You can read the first chapter here.
Other Colors: Essays and a Story – Orhan Pamuk:
In “Other Colors”, his first big assemblage of nonfiction, Pamuk gives us several of his many selves in a centrifugal gathering of memory-pieces, sketches, interviews and unexpected flights. The result is a gallery of Pamuks: here is the author of the haunted, half-lit inquiry into melancholy and neglect, “Istanbul: Memories and the City,” with further glimpses of the “forest of secret stairways” that is his home; here is the man who so loves books that he wrote a whole novel, “The New Life,” about a character whose life is turned around by a book, with essays on the writers who possess him. Here, too, is the author of the fearlessly topical Islamic novel “Snow,” who, two years ago, was brought to trial by his government after telling a Swiss newspaper it was taboo in Turkey to mention the local slaughter of a million Armenians and 30,000 Kurds, offering public statements on freedom of expression; and here, round every corner, is the whimsical, endlessly inventive juggler of possibilities writing pieces in the voice of the subjects of a painting, and, in one mischievous chapter, of what he calls “Meaning” itself.
Digging to America – Anne Tyler:
Tyler’s 17th novel is an intimate portrait of two Baltimore families, one Iranian-American, who meet in the summer of 1997 when both adopt baby girls from Korea.

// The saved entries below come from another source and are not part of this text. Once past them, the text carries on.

(* ===== verification/MerkleProof.v ===== *)
(** * Merkle proofs on the wire ([crates/core/src/ibc/proof.rs],
      [contracts/cosmwasm/light-client/src/merkle.rs])

    The gateway wraps the siblings of an SMT proof in an ICS-23 [MerkleProof]; the light client takes
    them out again.  The gateway's message types come from the [ics23] crate, the light client
    declares its own.  Both have the same fields with the same tags, except for the variants of
    [CommitmentProof]: their numbers in the [ics23] crate are the parameter [Ics23Numbers], with the
    published values in [Ics23Published]. *)

From Stdlib Require Import ZArith Lia Strings.Byte Strings.String.
From stdpp Require Import base option list gmap numbers.
From S2P Require Import Prelude Bytes Crypto CoreCommitment Smt Prost WasmTypes.
Open Scope Z_scope.

Record LeafOp : Type := MkLeafOp {
  leaf_hash_op : Z;
  prehash_key : Z;
  prehash_value : Z;
  leaf_length : Z;
  leaf_prefix : bytes;
}.
Record InnerOp : Type := MkInnerOp { inner_hash_op : Z; prefix : bytes; suffix : bytes }.
Record ExistenceProof : Type := MkExistenceProof {
  ep_key : bytes;
  ep_value : bytes;
  ep_leaf : option LeafOp;
  ep_path : list InnerOp;
}.
Record NonExistenceProof : Type := MkNonExistenceProof {
  nep_key : bytes;
  nep_left : option ExistenceProof;
  nep_right : option ExistenceProof;
}.
Inductive Proof : Type :=
| Exist (e : ExistenceProof)
| Nonexist (n : NonExistenceProof).
Record CommitmentProof : Type := MkCommitmentProof { cp_proof : option Proof }.
Record MerkleProof : Type := MkMerkleProof { proofs : list CommitmentProof }.

#[export] Instance LeafOp_message : Message LeafOp := {|
  msg_default := MkLeafOp 0 0 0 0 [];
  msg_fields l :=
    put_int32 1 (leaf_hash_op l) ++ put_int32 2 (prehash_key l) ++ put_int32 3 (prehash_value l) ++
    put_int32 4 (leaf_length l) ++ put_bytes 5 (leaf_prefix l);
  merge_field l f :=
    let '(MkLeafOp h k v n p) := l in
    match f with
    | (1, w) => x ← get_int32 w; Some (MkLeafOp x k v n p)
    | (2, w) => x ← get_int32 w; Some (MkLeafOp h x v n p)
    | (3, w) => x ← get_int32 w; Some (MkLeafOp h k x n p)
    | (4, w) => x ← get_int32 w; Some (MkLeafOp h k v x p)
    | (5, w) => b ← get_bytes w; Some (MkLeafOp h k v n b)
    | _ => Some l
    end;
|}.

#[export] Instance InnerOp_message : Message InnerOp := {|
  msg_default := MkInnerOp 0 [] [];
  msg_fields i := put_int32 1 (inner_hash_op i) ++ put_bytes 2 (prefix i) ++ put_bytes 3 (suffix i);
  merge_field i f :=
    let '(MkInnerOp h p s) := i in
    match f with
    | (1, w) => x ← get_int32 w; Some (MkInnerOp x p s)
    | (2, w) => b ← get_bytes w; Some (MkInnerOp h b s)
    | (3, w) => b ← get_bytes w; Some (MkInnerOp h p b)
    | _ => Some i
    end;
|}.

Section Schemas.
Context `{ProstWire}.

#[export] Instance ExistenceProof_message : Message ExistenceProof := {|
  msg_default := MkExistenceProof [] [] None [];
  msg_fields e :=
    put_bytes 1 (ep_key e) ++ put_bytes 2 (ep_value e) ++ put_optional 3 (ep_leaf e) ++
    put_messages 4 (ep_path e);
  merge_field e f :=
    let '(MkExistenceProof k v l p) := e in
    match f with
    | (1, w) => b ← get_bytes w; Some (MkExistenceProof b v l p)
    | (2, w) => b ← get_bytes w; Some (MkExistenceProof k b l p)
    | (3, w) => x ← get_optional l w; Some (MkExistenceProof k v x p)
    | (4, w) => x ← get_message w; Some (MkExistenceProof k v l (p ++ [x]))
    | _ => Some e
    end;
|}.

#[export] Instance NonExistenceProof_message : Message NonExistenceProof := {|
  msg_default := MkNonExistenceProof [] None None;
  msg_fields n :=
    put_bytes 1 (nep_key n) ++ put_optional 2 (nep_left n) ++ put_optional 3 (nep_right n);
  merge_field n f :=
    let '(MkNonExistenceProof k l r) := n in
    match f with
    | (1, w) => b ← get_bytes w; Some (MkNonExistenceProof b l r)
    | (2, w) => x ← get_optional l w; Some (MkNonExistenceProof k x r)
    | (3, w) => x ← get_optional r w; Some (MkNonExistenceProof k l x)
    | _ => Some n
    end;
|}.

(** A [oneof] of messages: a field of the variant already present is merged into it, one of another
    variant replaces it. *)
Definition CommitmentProof_schema (exist_tag nonexist_tag : Z) : Message CommitmentProof := {|
  msg_default := MkCommitmentProof None;
  msg_fields c :=
    match cp_proof c with
    | Some (Exist e) => [(exist_tag, Len (encode_to_vec e))]
    | Some (Nonexist n) => [(nonexist_tag, Len (encode_to_vec n))]
    | None => []
    end;
  merge_field c f :=
    if f.1 =? exist_tag then
      b ← get_bytes f.2;
      e ← merge (match cp_proof c with Some (Exist e) => e | _ => msg_default end) b;
      Some (MkCommitmentProof (Some (Exist e)))
    else if f.1 =? nonexist_tag then
      b ← get_bytes f.2;
      n ← merge (match cp_proof c with Some (Nonexist n) => n | _ => msg_default end) b;
      Some (MkCommitmentProof (Some (Nonexist n)))
    else Some c;
|}.

Definition MerkleProof_schema (C : Message CommitmentProof) : Message MerkleProof := {|
  msg_default := MkMerkleProof [];
  msg_fields m := put_messages 1 (proofs m);
  merge_field m f := match f with
    | (1, w) => x ← get_message w; Some (MkMerkleProof (proofs m ++ [x]))
    | _ => Some m
    end;
|}.

(** ** The light client's decoder *)

Definition WasmCommitmentProof : Message CommitmentProof := CommitmentProof_schema 1 3.
Definition WasmMerkleProof : Message MerkleProof := MerkleProof_schema WasmCommitmentProof.

Definition extract_sibling (op : InnerOp) : result ContractError bytes :=
  if negb (bool_decide (suffix op = [])) && (length (suffix op) =? HASH_SIZE)%nat
     && (length (prefix op) =? 1)%nat && bool_decide (prefix op !! 0%nat = Some Byte.x01)
  then Ok (suffix op)
  else if bool_decide (suffix op = []) && (length (prefix op) =? 1 + HASH_SIZE)%nat
          && bool_decide (prefix op !! 0%nat = Some Byte.x01)
  then Ok (drop 1 (prefix op))
  else Err MerkleVerificationFailed.

Definition extract_siblings (ops : list InnerOp) : result ContractError (list bytes) :=
  collect extract_sibling ops.

Definition decode_membership_proof (b : bytes) : result ContractError (bytes * bytes * list bytes) :=
  merkle ← ok_or (InvalidWire "MerkleProof") (decode (H0 := WasmMerkleProof) b);
  first ← ok_or MerkleVerificationFailed (head (proofs merkle));
  existence ← match cp_proof first with
              | None => Err MerkleVerificationFailed
              | Some (Exist e) => Ok e
              | Some (Nonexist _) => Err MerkleVerificationFailed
              end;
  siblings ← extract_siblings (ep_path existence);
  Ok (ep_key existence, ep_value existence, siblings).

Definition decode_non_membership_proof (b : bytes) : result ContractError (bytes * list bytes) :=
  merkle ← ok_or (InvalidWire "MerkleProof") (decode (H0 := WasmMerkleProof) b);
  first ← ok_or MerkleVerificationFailed (head (proofs merkle));
  nonexist ← match cp_proof first with
             | None => Err MerkleVerificationFailed
             | Some (Nonexist n) => Ok n
             | Some (Exist _) => Err MerkleVerificationFailed
             end;
  inner ← ok_or MerkleVerificationFailed (nep_left nonexist);
  if negb (bool_decide (ep_value inner = [])) then Err MerkleVerificationFailed
  else
    siblings ← extract_siblings (ep_path inner);
    Ok (nep_key nonexist, siblings).

End Schemas.

(** ** The gateway's encoder *)

(** The numbers of the [ics23] crate: [HashOp::Sha256], [HashOp::NoHash], and the tags of the
    variants [Exist] and [Nonexist] of [CommitmentProof]. *)
Class Ics23Numbers := {
  HashOp_Sha256 : Z;
  HashOp_NoHash : Z;
  exist_tag : Z;
  nonexist_tag : Z;
}.
(** The numbers of [cosmos/ics23/v1/proofs.proto]. *)
Class Ics23Published `{Ics23Numbers} : Prop := {
  sha256_number : HashOp_Sha256 = 1;
  no_hash_number : HashOp_NoHash = 0;
  exist_number : exist_tag = 1;
  nonexist_number : nonexist_tag = 2;
}.

Section Gateway.
Context `{ProstWire} `{Ics23Numbers}.

Definition Ics23MerkleProof : Message MerkleProof :=
  MerkleProof_schema (CommitmentProof_schema exist_tag nonexist_tag).
Definition merkle_to_vec (m : MerkleProof) : bytes := encode_to_vec (H0 := Ics23MerkleProof) m.

Definition existence_leaf : LeafOp := MkLeafOp HashOp_Sha256 HashOp_NoHash HashOp_NoHash 0 [].

Definition sibling_to_inner_op (sibling : bytes) : InnerOp :=
  MkInnerOp HashOp_Sha256 [Byte.x01] sibling.

Definition build_existence_proof (key value : bytes) (siblings : list bytes) : ExistenceProof :=
  MkExistenceProof key value (Some existence_leaf) (sibling_to_inner_op <$> siblings).

Definition inner_op_with_parity (sibling : bytes) (is_left_child : bool) : InnerOp :=
  if is_left_child then MkInnerOp HashOp_Sha256 [Byte.x01] sibling
  else MkInnerOp HashOp_Sha256 ([Byte.x01] ++ sibling) [].

(** The loop [for sibling in siblings { path.push(..); sub_idx >>= 1; }]. *)
Fixpoint inner_ops (siblings : list bytes) (sub_idx : Z) : list InnerOp :=
  match siblings with
  | [] => []
  | sibling :: siblings =>
      inner_op_with_parity sibling (Z.land sub_idx 1 =? 0) :: inner_ops siblings (Z.shiftr sub_idx 1)
  end.

Definition build_existence_proof_with_index (key value : bytes) (siblings : list bytes) (index : Z) :
    ExistenceProof :=
  MkExistenceProof key value (Some existence_leaf) (inner_ops siblings index).

Definition exist_merkle (e : ExistenceProof) : MerkleProof :=
  MkMerkleProof [MkCommitmentProof (Some (Exist e))].
Definition nonexist_merkle (key : bytes) (e : ExistenceProof) : MerkleProof :=
  MkMerkleProof [MkCommitmentProof (Some (Nonexist (MkNonExistenceProof key (Some e) None)))].

Definition serialize_membership_proof (proof : CoreSmt.MembershipProof) (key value : bytes) : bytes :=
  merkle_to_vec (exist_merkle (build_existence_proof key value (CoreSmt.mp_siblings proof))).

Definition serialize_non_membership_proof (proof : CoreSmt.NonMembershipProof) (key : bytes) : bytes :=
  merkle_to_vec (nonexist_merkle key (build_existence_proof key [] (CoreSmt.np_siblings proof))).

Definition serialize_membership_proof_with_index (proof : CoreSmt.MembershipProof)
    (key value : bytes) (index : Z) : bytes :=
  merkle_to_vec (exist_merkle
    (build_existence_proof_with_index key value (CoreSmt.mp_siblings proof) index)).

Definition serialize_non_membership_proof_with_index (proof : CoreSmt.NonMembershipProof)
    (key : bytes) (index : Z) : bytes :=
  merkle_to_vec (nonexist_merkle key
    (build_existence_proof_with_index key [] (CoreSmt.np_siblings proof) index)).

End Gateway.

(** ** Round trips *)

#[export] Program Instance LeafOp_laws : MessageLaws LeafOp :=
  {| msg_ok l := in_i32 (leaf_hash_op l) /\ in_i32 (prehash_key l) /\ in_i32 (prehash_value l) /\
                 in_i32 (leaf_length l) |}.
Next Obligation. intros l _. simpl. fields_ok. Qed.
Next Obligation.
  intros [h k v n p] (Hh & Hk & Hv & Hn). simpl in *.
  next_segment (foldM_int32 _ 1 h (fun x => MkLeafOp x 0 0 0 [])).
  next_segment (foldM_int32 _ 2 k (fun x => MkLeafOp h x 0 0 [])).
  next_segment (foldM_int32 _ 3 v (fun x => MkLeafOp h k x 0 [])).
  next_segment (foldM_int32 _ 4 n (fun x => MkLeafOp h k v x [])).
  apply (foldM_bytes _ 5 p (fun b => MkLeafOp h k v n b)). done.
Qed.

#[export] Program Instance InnerOp_laws : MessageLaws InnerOp :=
  {| msg_ok i := in_i32 (inner_hash_op i) |}.
Next Obligation. intros i _. simpl. fields_ok. Qed.
Next Obligation.
  intros [h p s] Hh. simpl in *. next_segment (foldM_int32 _ 1 h (fun x => MkInnerOp x [] [])).
  next_segment (foldM_bytes _ 2 p (fun b => MkInnerOp h b [])).
  apply (foldM_bytes _ 3 s (fun b => MkInnerOp h p b)). done.
Qed.

Section ProofLaws.
Context `{ProstWireLaws}.

#[export] Program Instance ExistenceProof_laws : MessageLaws ExistenceProof :=
  {| msg_ok e := (forall l, ep_leaf e = Some l -> msg_ok l) /\ Forall msg_ok (ep_path e) |}.
Next Obligation. intros e _. simpl. fields_ok. Qed.
Next Obligation.
  intros [k v l p] [Hl Hp]. simpl in *.
  next_segment (foldM_bytes _ 1 k (fun b => MkExistenceProof b [] None [])).
  next_segment (foldM_bytes _ 2 v (fun b => MkExistenceProof k b None [])).
  next_segment (foldM_optional _ 3 l (fun o => MkExistenceProof k v o []));
    [|intros w x Hx; simpl; by rewrite Hx].
  apply (foldM_messages _ 4 p (fun m => MkExistenceProof k v l m)); [done|].
  intros w x m Hx. simpl. by rewrite Hx.
Qed.

#[export] Program Instance NonExistenceProof_laws : MessageLaws NonExistenceProof :=
  {| msg_ok n := (forall e, nep_left n = Some e -> msg_ok e) /\
                 (forall e, nep_right n = Some e -> msg_ok e) |}.
Next Obligation. intros n _. simpl. fields_ok. Qed.
Next Obligation.
  intros [k l r] [Hl Hr]. simpl in *.
  next_segment (foldM_bytes _ 1 k (fun b => MkNonExistenceProof b None None)).
  next_segment (foldM_optional _ 2 l (fun o => MkNonExistenceProof k o None));
    [|intros w x Hx; simpl; by rewrite Hx].
  apply (foldM_optional _ 3 r (fun o => MkNonExistenceProof k l o)); [done|].
  intros w x Hx. simpl. by rewrite Hx.
Qed.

The families’ improbable friendship illuminates what it means to be an American and whether an immigrant can ever feel completely at home here. In the Iranian-born Maryam, the grandmother of one of the babies, Tyler shows us a woman caught between two cultures and two countries.
From the (online) papers to the blogs. One of my favorite bookbloggers Dovegrey Reader put up a post on a book that sounds very interesting: The World Through Blunted Sight by Patrick Trevor-Hope.
Written by a consultant opthalmologist [..] with a love of art, here is a fascinating study of how visual defects affected many painters, sculptors, poets and writers throughout history and was thus reflected in their work in a variety of ways.[...] None of it had ever occurred to me before and so every chapter a revelation.Short and long-sight would obviously have an impact on an artist’s work, astigmatism too very likely to distort the final image.Paintings re-photographed through correcting lenses suddenly look strangely correctly proportioned.[...]Patrick Trevor-Roper makes some interesting suggestions, was Constable colour blind? His fondness for autumn tints may indicate that he was. Was Impressionism the result of a generation of short-sighted artists? Interestingly how do colour blind writers describe colour accurately with such a limited palette available? Or perhaps they are just very vague about it?